Story Pile: The Blues Brothers

Okay, hold up.

I watched this movie kind of. Back in the fundamentalist church, there was this thing some families with VCRs would do, where they’d record a movie from TV, pause at points they knew the movie would get bad, then unpause afterwards. Think of it like cutting the ads (which they did as well), but for swearing and sex and music.

Yeah, music.

The fundamentalist cult I was in had their own special twist on Evangelical Fundamentalism (weird how little evangelism we ever did), where church leaders believed that music itself, the very nature of how it sounded and affected people, could be a sin. Thought crime, for rhythm. This was part of how we insulated ourselves from the outside world. There were sins of the mind, sins you couldn’t control, and they could come from hearing an errant snatch of music. The tones of a beat faster than your heartbeat was a toxin that could summon literal actual demons.  In my youth group, after I left that church, I saw Blues Brothers 2000 with Youth Group. It echoed of something. There was a church scene! They did things inspired by God! There was a Faith-Ish message! It could be tied back into what our youth group leader wanted to talk about, like The Matrix! I remembered really liking Blues Brothers 2000, because hey, that was really cool music.

Oh leave me alone, I was a kid.

Recently, Netflix suggested this movie to me and you know what, I thought, sure! It’s apparently a classic, I’m going to check it out. And what followed was a strange, fractal descent into a memory of a movie that I somehow had already watched and yet never seen.

The thing that’s bananas about this memory is that I remember all the plot points. I remember ‘I hate Illinois Nazis.’ I remember the dinner scene, the pause-heavy dialogue in the bar because the audio on the VCR recording was deliberately muted over a swear, by amateur hands. I remember Carrie Fisher blowing up a hotel, remember Elwood arguing in the parking lot with the band.

I somehow could remember seeing all of the Blues Brothers, just with every single swearword, sexual innuendo, and song censored out of it.

Yes, the Blues Brothers.

The final product I remembered was maybe 40 minutes, and it was full of really long quiet pauses. You know that sequence where they get out of the car and slowly move upstairs to the heavy tones of the Blues Brothers theme?
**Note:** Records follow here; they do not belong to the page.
(** The nested loops build the concatenation in traversal order. *)
Lemma all_points_concat gpx_data :
  all_points gpx_data = concatenated_points gpx_data.
Proof.
  unfold all_points, concatenated_points, all_segments.
  generalize (tracks gpx_data) as trs. intros trs.
  assert (forall acc,
             fold_left
               (fun total_points track =>
                  fold_left (fun total_points segment =>
                               total_points ++ points segment)
                            (segments track) total_points) trs acc
             = acc ++ concat (points <$> concat (segments <$> trs))) as G.
  { induction trs as [|tr trs IH]; intros acc; cbn; [by rewrite app_nil_r|].
    rewrite IH, fold_left_extend, fmap_app, concat_app. by rewrite app_assoc. }
  apply (G []).
Qed.

(** The sampler looks at timestamps only: relabelling the points by a map
    that keeps them commutes with every stage of it. *)
Section SamplerRelabel.
Context {P Q : Type} `{HasTime P} `{HasTime Q} (f : P -> Q).
Hypothesis time_of_f : forall p, time_of (f p) = time_of p.

Lemma scan_from_fmap iv rest : forall prev st,
  scan_from iv (f prev) (f <$> rest) (map_state f st)
  = map_state f <$> scan_from iv prev rest st.
Proof.
  induction rest as [|p rest IH]; intros prev st; [reflexivity|].
  rewrite fmap_cons, !scan_from_cons, !time_of_f.
  destruct (Datetime.sub_opt (time_of p) (time_of prev)) as [d|e];
    [|reflexivity].
  cbn [mbind result_bind]. rewrite <- IH. f_equal.
  unfold step_state, map_state. cbn [time_sec_passed processing_points].
  destruct (iv * 60 <=? time_sec_passed st + Datetime.seconds d);
    cbn [time_sec_passed processing_points]; [|reflexivity].
  by rewrite fmap_app.
Qed.

Lemma last_point_due_fmap iv (points retained : list P) :
  last_point_due (P:=Q) (f <$> points) (f <$> retained) iv
  = last_point_due points retained iv.
Proof.
  unfold last_point_due, py_last. rewrite length_fmap, !fmap_last.
  destruct (0 <? length retained)%nat; [|reflexivity].
  destruct (last points) as [pl|]; [|reflexivity].
  destruct (last retained) as [rl|]; [|reflexivity].
  cbn [fmap option_fmap option_map mbind result_bind].
  by rewrite !time_of_f.
Qed.

Lemma select_points_nonempty_fmap iv (points : list P) :
  select_points_nonempty (P:=Q) (f <$> points) iv
  = fmap (M:=list) f <$> select_points_nonempty points iv.
Proof.
  destruct points as [|p0 rest]; [reflexivity|].
  rewrite fmap_cons, !select_points_nonempty_cons.
  pose proof (scan_from_fmap iv rest p0
                {| processing_points := [p0]; time_sec_passed := 0 |}) as Hs.
  unfold map_state at 1 in Hs. cbn [processing_points time_sec_passed] in Hs.
  change (f <$> [p0]) with [f p0] in Hs. rewrite Hs.
  destruct (scan_from iv p0 rest _) as [st|e]; [|reflexivity].
  cbn [fmap result_fmap mbind result_bind].
  unfold map_state at 1 2 3. cbn [processing_points].
  rewrite <- fmap_cons, last_point_due_fmap.
  destruct (last_point_due (p0 :: rest) (processing_points st) iv)
    as [[|]|e]; try reflexivity.
  cbn [mbind result_bind]. unfold py_last. rewrite fmap_last.
  destruct (last (p0 :: rest)) as [pl|]; [|reflexivity].
  cbn [fmap option_fmap option_map mbind result_bind result_fmap].
  by rewrite fmap_app.
Qed.

End SamplerRelabel.

Lemma enumerate_from_fst {A} (l : list A) : forall n,
  (enumerate_from n l).*1 = seq n (length l).
Proof. induction l as [|x l IH]; intros n; cbn; [done|]. by rewrite IH. Qed.

Lemma enumerate_from_snd {A} (l : list A) : forall n,
  (enumerate_from n l).*2 = l.
Proof. induction l as [|x l IH]; intros n; cbn; [done|]. by rewrite IH. Qed.

Lemma enumerate_NoDup {A} (l : list A) : NoDup (enumerate l).
Proof.
  apply (NoDup_fmap_1 fst). unfold enumerate.
  rewrite enumerate_from_fst. apply NoDup_seq.
Qed.
Record oriented : Type := mk_oriented {
  contact_name : string;
  ordinate_position : Z;
  ordinate_residue : string;
  abscissa_position : Z;
  abscissa_residue : string;
  distance : Qc;
  ordinate_type : side
}.

(** [series.between(lo, hi)], both ends included. *)
Definition between (x lo hi : Z) : bool := (lo <=? x) && (x <=? hi).

(** [df.drop_duplicates()]: of rows with equal columns the first is kept;
    the index takes no part in the comparison. *)
Fixpoint drop_duplicates (df : frame contact) : frame contact :=
  match df with
  | [] => []
  | (i, r) :: rest =>
      (i, r) :: filter (fun jr => if contact_eq_dec (snd jr) r then false else true)
                  (drop_duplicates rest)
  end.

(** The rows kept for a region of interest: donors in the region, then
    acceptors in the region, without duplicates. *)
Definition roi_select (roi : option (Z * Z)) (df_contacts_all : frame contact)
  : frame contact :=
  match roi with
  | Some (lo, hi) =>
      let df_donors :=
        filter (fun ir => between (donor_position (snd ir)) lo hi) df_contacts_all in
      let df_acceptors :=
        filter (fun ir => between (acceptor_position (snd ir)) lo hi) df_contacts_all in
      drop_duplicates (df_donors ++ df_acceptors)
  | None => df_contacts_all
  end.

Definition donor_side (row : contact) : oriented :=
  mk_oriented (contact_id row)
    (donor_position row) (donor_residue row)
    (acceptor_position row) (acceptor_residue row)
    (median_distance row) donor.

Definition acceptor_side (row : contact) : oriented :=
  mk_oriented (contact_id row)
    (acceptor_position row) (acceptor_residue row)
    (donor_position row) (donor_residue row)
    (median_distance row) acceptor.
Lemma alloc_keeps (h : gmap ref (list big)) (c a b : list big)
    (this vector : BigVector) :
  h !! components this = Some a -> h !! components vector = Some b ->
  load (alloc h c).1 (alloc h c).2 = Ok c
  /\ operands_kept (alloc h c).1 this a vector b (alloc h c).2.
Proof.
  intros Ha Hb.
  destruct (alloc_extends h c) as [Hsub Hnew].
  assert (Hne : forall v x, h !! components v = Some x ->
            components (alloc h c).2 <> components v)
    by (intros v x Hv E; rewrite E in Hnew; congruence).
  assert (Hkept : forall v x, h !! components v = Some x ->
            load (alloc h c).1 v = Ok x).
  { intros v x Hv. unfold load.
    by rewrite (lookup_weaken _ _ _ _ Hv Hsub). }
  split; [|split; [eauto|split; [eauto|]]].
  - unfold load, alloc. simpl. by rewrite lookup_insert_eq.
  - intros c'. rewrite !load_overwrite.
    rewrite !decide_False by (unfold getComponents; eauto). eauto.
Qed.

(** The vector returned by [plus], [minus], [cross] or [scale] holds the
    components the method has computed, in an array of its own: the
    operands still hold theirs, and nothing the caller then does to the
    array of the result changes them. *)
Theorem results_do_not_share_arrays (h h' : gmap ref (list big))
    (this vector result : BigVector) (a b : list big) (scalar : big) :
  h !! components this = Some a -> h !! components vector = Some b ->
  (plus h this vector = Ok (h', result) ->
     BigVector.plus a b = load h' result
     /\ operands_kept h' this a vector b result)
  /\ (minus h this vector = Ok (h', result) ->
     BigVector.minus a b = load h' result
     /\ operands_kept h' this a vector b result)
  /\ (cross h this vector = Ok (h', result) ->
     BigVector.cross a b = load h' result
     /\ operands_kept h' this a vector b result)
  /\ (scale h this scalar = Ok (h', result) ->
     BigVector.scale a scalar = load h' result
     /\ operands_kept h' this a vector b result).
Proof.
  intros Ha Hb.
  assert (Hla : load h this = Ok a) by (unfold load; by rewrite Ha).
  assert (Hlb : load h vector = Ok b) by (unfold load; by rewrite Hb).
  unfold plus, minus, cross, scale. rewrite Hla, Hlb. cbn [mbind res_bind].
  split; [|split; [|split]]; intros H;
    apply bind_Ok in H as (c & Hc & H);
    destruct (alloc_keeps h c a b this vector Ha Hb) as [Hload Hkept];
    destruct (alloc h c) as [h1 v]; injection H as <- <-;
    simpl in Hload, Hkept; rewrite ?Hc, ?Hload; tauto.
Qed.

End Results.

(** ** The further properties on the decimal library *)

Section FurtherInstances.
Import Decimal.

Lemma sqrt_proper x y :
  (value x == value y)%Q -> same_outcome (L := lib) (sqrt x) (sqrt y).
Proof.
  intros Hxy. apply (proj1 (value_eq x y)) in Hxy. unfold sqrt.
  pose proof (ten_pos (scale x)) as Hx. pose proof (ten_pos (scale y)) as Hy.
  assert (Hsign : mant x < 0 <-> mant y < 0).
  { split; intros Hneg; apply Z.nle_gt; intros Hge.
    - assert (mant x * ten (scale y) < 0) by (apply Z.mul_neg_pos; lia).
      assert (0 <= mant y * ten (scale x)) by (apply Z.mul_nonneg_nonneg; lia).
      lia.
    - assert (mant y * ten (scale x) < 0) by (apply Z.mul_neg_pos; lia).
      assert (0 <= mant x * ten (scale y)) by (apply Z.mul_nonneg_nonneg; lia).
      lia. }
  destruct (Z.ltb_spec (mant x) 0) as [Hn|Hn];
    destruct (Z.ltb_spec (mant y) 0) as [Hn'|Hn']; try lia; [done|].
  assert (E : 4 * mant x * ten (2 * DP) / ten (scale x)
              = 4 * mant y * ten (2 * DP) / ten (scale y)).
  { rewrite <- (Z.div_mul_cancel_r _ (ten (scale x)) (ten (scale y))) by lia.
    rewrite <- (Z.div_mul_cancel_r (4 * mant y * _) (ten (scale y))
                  (ten (scale x))) by lia.
    f_equal; [|ring].
    replace (4 * mant x * ten (2 * DP) * ten (scale y))
      with (4 * ten (2 * DP) * (mant x * ten (scale y))) by ring.
    rewrite Hxy. ring. }
  rewrite E. simpl. unfold eqb. apply Z.eqb_refl.
Qed.

#[global] Instance sqrt_laws : BigSqrtProper lib.
Proof. split. exact sqrt_proper. Qed.

Lemma scale_by_zero_and_one_witness :
  exists r, BigVector.scale [of_Z 3; Dec 25 1] (of_Z 0) = Ok r
    /\ zero_vector (L := lib) r.
Proof.
  destruct (scale_by_zero_and_one (L := lib) [of_Z 3; Dec 25 1] (of_Z 0))
    as (r & Hr & Hz & _).
  exists r. split; [exact Hr | apply Hz; reflexivity].
Defined.

Lemma plus_scale_minus_one_is_zero_witness :
  exists r, (opposite ← BigVector.scale [of_Z 3; Dec 25 1] (of_Z (-1));
             BigVector.plus [of_Z 3; Dec 25 1] opposite) = Ok r
    /\ length r = length [of_Z 3; Dec 25 1]
    /\ zero_vector (L := lib) r.
Proof. exact (plus_scale_minus_one_is_zero (L := lib) [of_Z 3; Dec 25 1]). Defined.

Lemma plus_commutative_witness :
  length [of_Z 1; Dec 5 1] = length [Dec 25 2; of_Z 4]
  /\ exists r r', BigVector.plus [of_Z 1; Dec 5 1] [Dec 25 2; of_Z 4] = Ok r
       /\ BigVector.plus [Dec 25 2; of_Z 4] [of_Z 1; Dec 5 1] = Ok r'
       /\ same_values (L := lib) r r'.
Proof.
  split; [reflexivity|].
  apply (plus_commutative (L := lib)). reflexivity.
Defined.

Lemma minus_undoes_plus_witness :
  (length [of_Z 1; Dec 5 1] <= length [Dec 25 2; of_Z 4; of_Z 7])%nat
  /\ exists r, (s ← BigVector.plus [of_Z 1; Dec 5 1] [Dec 25 2; of_Z 4; of_Z 7];
               BigVector.minus s [Dec 25 2; of_Z 4; of_Z 7]) = Ok r
       /\ same_values (L := lib) r [of_Z 1; Dec 5 1].
Proof.
  split; [simpl; lia|].
  refine (proj1 (minus_undoes_plus (L := lib) [of_Z 1; Dec 5 1]
                   [Dec 25 2; of_Z 4; of_Z 7] _)).
  simpl; lia.
Defined.

Lemma minus_and_distance_to_self_witness :
  exists d, BigVector.distance [of_Z 1; Dec 5 1] [of_Z 1; Dec 5 1] = Ok d
    /\ eqb d (of_Z 0) = true.
Proof.
  exact (proj2 (minus_and_distance_to_self (L := lib) [of_Z 1; Dec 5 1])).
Defined.

Lemma dot_of_scaled_witness :
  (length [of_Z 1; of_Z 2] <= length [of_Z 3; of_Z 4])%nat
  /\ exists s s',
       (scaled ← BigVector.scale [of_Z 1; of_Z 2] (Dec 5 1);
        BigVector.dot scaled [of_Z 3; of_Z 4]) = Ok s
       /\ BigVector.dot [of_Z 1; of_Z 2] [of_Z 3; of_Z 4] = Ok s'
       /\ eqb s (mul (Dec 5 1) s') = true.
Proof.
  split; [simpl; lia|].
  apply (dot_of_scaled (L := lib)). simpl; lia.
Defined.

Lemma dot_cauchy_schwarz_witness :
  length [of_Z 1; of_Z 2] = length [of_Z 3; of_Z 4]
  /\ exists s a b,
       BigVector.dot [of_Z 1; of_Z 2] [of_Z 3; of_Z 4] = Ok s
       /\ BigVector.dot [of_Z 1; of_Z 2] [of_Z 1; of_Z 2] = Ok a
       /\ BigVector.dot [of_Z 3; of_Z 4] [of_Z 3; of_Z 4] = Ok b
       /\ (0 <= value a)%Q /\ (0 <= value b)%Q
       /\ (value s * value s <= value a * value b)%Q.
Proof.
  split; [reflexivity|].
  apply (dot_cauchy_schwarz (L := lib)). reflexivity.
Defined.

Lemma cross_is_orthogonal_witness :
  exists c s s',
    BigVector.cross [of_Z 1; of_Z 2; of_Z 3] [of_Z 4; of_Z 5; of_Z 6] = Ok c
    /\ BigVector.dot c [of_Z 1; of_Z 2; of_Z 3] = Ok s
    /\ eqb s (of_Z 0) = true
    /\ BigVector.dot c [of_Z 4; of_Z 5; of_Z 6] = Ok s'
    /\ eqb s' (of_Z 0) = true.
Proof.
  exact (cross_is_orthogonal (L := lib)
           (of_Z 1) (of_Z 2) (of_Z 3) (of_Z 4) (of_Z 5) (of_Z 6)).
Defined.

Lemma cross_is_anticommutative_witness :
  exists c, BigVector.cross [of_Z 1; of_Z 2; of_Z 3] [of_Z 1; of_Z 2; of_Z 3]
            = Ok c
    /\ zero_vector (L := lib) c.
Proof.
  exact (proj2 (cross_is_anticommutative (L := lib)
                  (of_Z 1) (of_Z 2) (of_Z 3) (of_Z 4) (of_Z 5) (of_Z 6))).
Defined.

Lemma magnitude_is_never_negative_witness :
  exists m, BigVector.magnitude (L := lib) [] = Ok m
    /\ (0 <= value m)%Q
    /\ eqb m (of_Z 0) = true.
Proof.
  destruct (magnitude_is_never_negative (L := lib) []) as (m & Hm & Hpos & Hz).
  exists m. split; [exact Hm|]. split; [exact Hpos | apply Hz; reflexivity].
Defined.

Lemma magnitude_of_permutation_witness :
  [of_Z 3; of_Z 4; Dec 5 1] ≡ₚ [Dec 5 1; of_Z 3; of_Z 4]
  /\ exists m m',
       BigVector.magnitude [of_Z 3; of_Z 4; Dec 5 1] = Ok m
       /\ BigVector.magnitude [Dec 5 1; of_Z 3; of_Z 4] = Ok m'
       /\ eqb m m' = true.
Proof.
  assert (H : [of_Z 3; of_Z 4; Dec 5 1] ≡ₚ [Dec 5 1; of_Z 3; of_Z 4]).
  { symmetry. apply (Permutation_cons_append [of_Z 3; of_Z 4] (Dec 5 1)). }
  split; [exact H|].
  exact (magnitude_of_permutation (L := lib) _ _ H).
Defined.

Lemma distance_symmetric_witness :
  length [of_Z 3; of_Z 4] = length [of_Z 0; of_Z 1]
  /\ exists d d',
       BigVector.distance [of_Z 3; of_Z 4] [of_Z 0; of_Z 1] = Ok d
       /\ BigVector.distance [of_Z 0; of_Z 1] [of_Z 3; of_Z 4] = Ok d'
       /\ eqb d d' = true.
Proof.
  split; [reflexivity|].
  apply (distance_symmetric (L := lib)). reflexivity.
Defined.

Lemma distance_to_zero_vector_is_magnitude_witness :
  zero_vector (L := lib) [of_Z 0; of_Z 0]
  /\ (length [of_Z 3; of_Z 4] <= length [of_Z 0; of_Z 0])%nat
  /\ exists d m,
       BigVector.distance [of_Z 3; of_Z 4] [of_Z 0; of_Z 0] = Ok d
       /\ BigVector.magnitude [of_Z 3; of_Z 4] = Ok m
       /\ eqb d m = true.
Proof.
  assert (Hz : zero_vector (L := lib) [of_Z 0; of_Z 0])
    by (repeat constructor).
  split; [exact Hz|]. split; [simpl; lia|].
  refine (proj2 (distance_to_zero_vector_is_magnitude (L := lib)
                   [of_Z 3; of_Z 4] [of_Z 0; of_Z 0] Hz _)).
  simpl; lia.
Defined.

Lemma magnitude_is_root_of_dot_witness :
  exists s r m,
    BigVector.dot [of_Z 3; of_Z 4] [of_Z 3; of_Z 4] = Ok s
    /\ sqrt s = Ok r
    /\ BigVector.magnitude [of_Z 3; of_Z 4] = Ok m
    /\ eqb r m = true.
Proof. exact (magnitude_is_root_of_dot (L := lib) [of_Z 3; of_Z 4]). Defined.

Lemma direction_is_NaN_or_same_dimension_witness :
  exists r, BigVector.direction (L := lib) [] = Ok r /\ r = BigVector.NaN.
Proof.
  destruct (direction_is_NaN_or_same_dimension (L := lib) [])
    as (r & Hr & _ & Hz).
  exists r. split; [exact Hr | apply Hz; constructor].
Defined.

Lemma angle_short_argument_and_range_witness :
  (length [of_Z 1] < length [of_Z 1; of_Z 2])%nat
  /\ BigVector.angle [of_Z 1; of_Z 2] [of_Z 1] = Throw InvalidNumber.
Proof.
  split; [simpl; lia|].
  apply (angle_short_argument_and_range (L := lib)). simpl; lia.
Defined.

Lemma angle_of_nonzero_magnitudes_witness :
  (length [of_Z 0; of_Z 2] <= length [of_Z 3; of_Z 0])%nat
  /\ exists n q,
       BigVector.dot [of_Z 0; of_Z 2] [of_Z 3; of_Z 0] = Ok n
       /\ div n (mul (of_Z 2) (of_Z 3)) = Ok q
       /\ BigVector.angle [of_Z 0; of_Z 2] [of_Z 3; of_Z 0]
          = of_num (acos (valueOf q))
       /\ ((-1 <= value q <= 1)%Q ->
           returns (BigVector.angle [of_Z 0; of_Z 2] [of_Z 3; of_Z 0])).
Proof.
  split; [simpl; lia|].
  apply (angle_of_nonzero_magnitudes (L := lib)
           [of_Z 0; of_Z 2] [of_Z 3; of_Z 0] (of_Z 2) (of_Z 3));
    [simpl; lia | reflexivity ..].
Defined.

Lemma polarCoords_in_other_dimensions_witness :
  exists m, BigVector.magnitude [of_Z 1; of_Z 2; of_Z 2] = Ok m
    /\ BigVector.polarCoords [of_Z 1; of_Z 2; of_Z 2] = Throw InvalidNumber.
Proof.
  destruct (polarCoords_in_other_dimensions (L := lib)
              [of_Z 1; of_Z 2; of_Z 2]) as (m & Hm & Hp).
  exists m. split; [exact Hm|].
  assert (E : Ok m = Ok (of_Z 3)) by (rewrite <- Hm; reflexivity).
  injection E as ->. exact Hp.
Defined.

Lemma results_do_not_share_arrays_witness :
  let h : gmap Obj.ref (list dec) :=
    {[ 1%nat := [of_Z 3; of_Z 4]; 2%nat := [of_Z 1; of_Z 1] ]} in
  let this := Obj.new_BigVector 1%nat in
  let vector := Obj.new_BigVector 2%nat in
  exists h' result,
    Obj.plus (L := lib) h this vector = Ok (h', result)
    /\ Obj.load (L := lib) h' result = Ok [of_Z 4; of_Z 5]
    /\ Obj.load (L := lib) h' this = Ok [of_Z 3; of_Z 4]
    /\ Obj.load (L := lib) (Obj.overwrite h' (Obj.getComponents result) []) this
       = Ok [of_Z 3; of_Z 4].
Proof.
  intros h this vector.
  destruct (Obj.plus (L := lib) h this vector) as [[h' result]|e] eqn:Hplus;
    [|vm_compute in Hplus; discriminate].
  exists h', result. split; [reflexivity|].
  destruct (results_do_not_share_arrays (L := lib) h h' this vector result
              [of_Z 3; of_Z 4] [of_Z 1; of_Z 1] (of_Z 0))
    as (Hp & _); [reflexivity | reflexivity |].
  destruct (Hp Hplus) as (Hres & Hthis & _ & Hover).
  split; [rewrite <- Hres; reflexivity|].
  split; [exact Hthis | exact (proj1 (Hover []))].
Defined.

End FurtherInstances.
Imagine that in total silence. You know going to the music store, around Ray Charles? Sudden hard cut to them sitting next to Ray offering to buy the instruments. Oh, and some of the more violent car crashes were missing, the entire spiel of Jake explaining why he left Carrie at the altar was gone, and any of the swearier conversations cut out a lot.

It’s a pretty funny movie. Some things don’t age well – I have too much empathy for service staff to appreciate the way Jake and Elwood ruin the fancy restaurant. Sure, a bunch of rich people had a bad day but none of them were tipping that night and that means all those service staff just got hosed. I don’t like the ‘broke on broke, loans on loans’ type of characters, but I know that’s a personal taste. Also there’s a point where Ray Charles shoots at a little black kid and boy did that make me uncomfortable. Watching James Brown sing as a preacher, well, I was going to make a point about the way he abused women only to realise that no, those two things gel, there’s no dissonance there for me.

The music is, of course, really good. Turns out that a bunch of these people have done this before. One thing that genuinely surprised me, because I’d seen 2000 but not the original was that I didn’t recognise Curtis from his tiny picture, so suddenly realising THAT’S CAB F*CKING CALLOWAY was a real treat.

One final thing.

In the opening, there’s this joke that I remembered and never got. Jake lights his cigarette on the car lighter and hucks it out the window, then tells Elwood to fix it. I think the joke is that Jake is a thoughtless asshole, but I wondered if there was some hidden, subtle meaning to it. I went looking for explanations on the internet, and what I found was something amazing.

I use the Story Pile and Game Pile entries on my blog as a space to talk about anything using the lens of a piece of media, kinda like how I used this movie as a launching point to talk about the extreme level of social censorship I suffered as a child. Anyway, I found someone else doing this, while searching for cigarette lighter explanations. I found someone who talked about this movie for three paragraphs and then, then, the cigarette lighter came up, from which they springboarded to talk about how this movie shows that Vaping Is Good Actually, and the GOVERNMENT needs to STOP with its ANTI VAPING AGENDA.

If you go looking, you’ll find the article.

In several places, in many different blogs. Some are sovereign citizen blogs. Some are vape blogs. One is a media blog. One claims to be a personal blog but all the posts are reblogs and copies from other blogs.

No moral. No lesson. Just, hey, that was weird.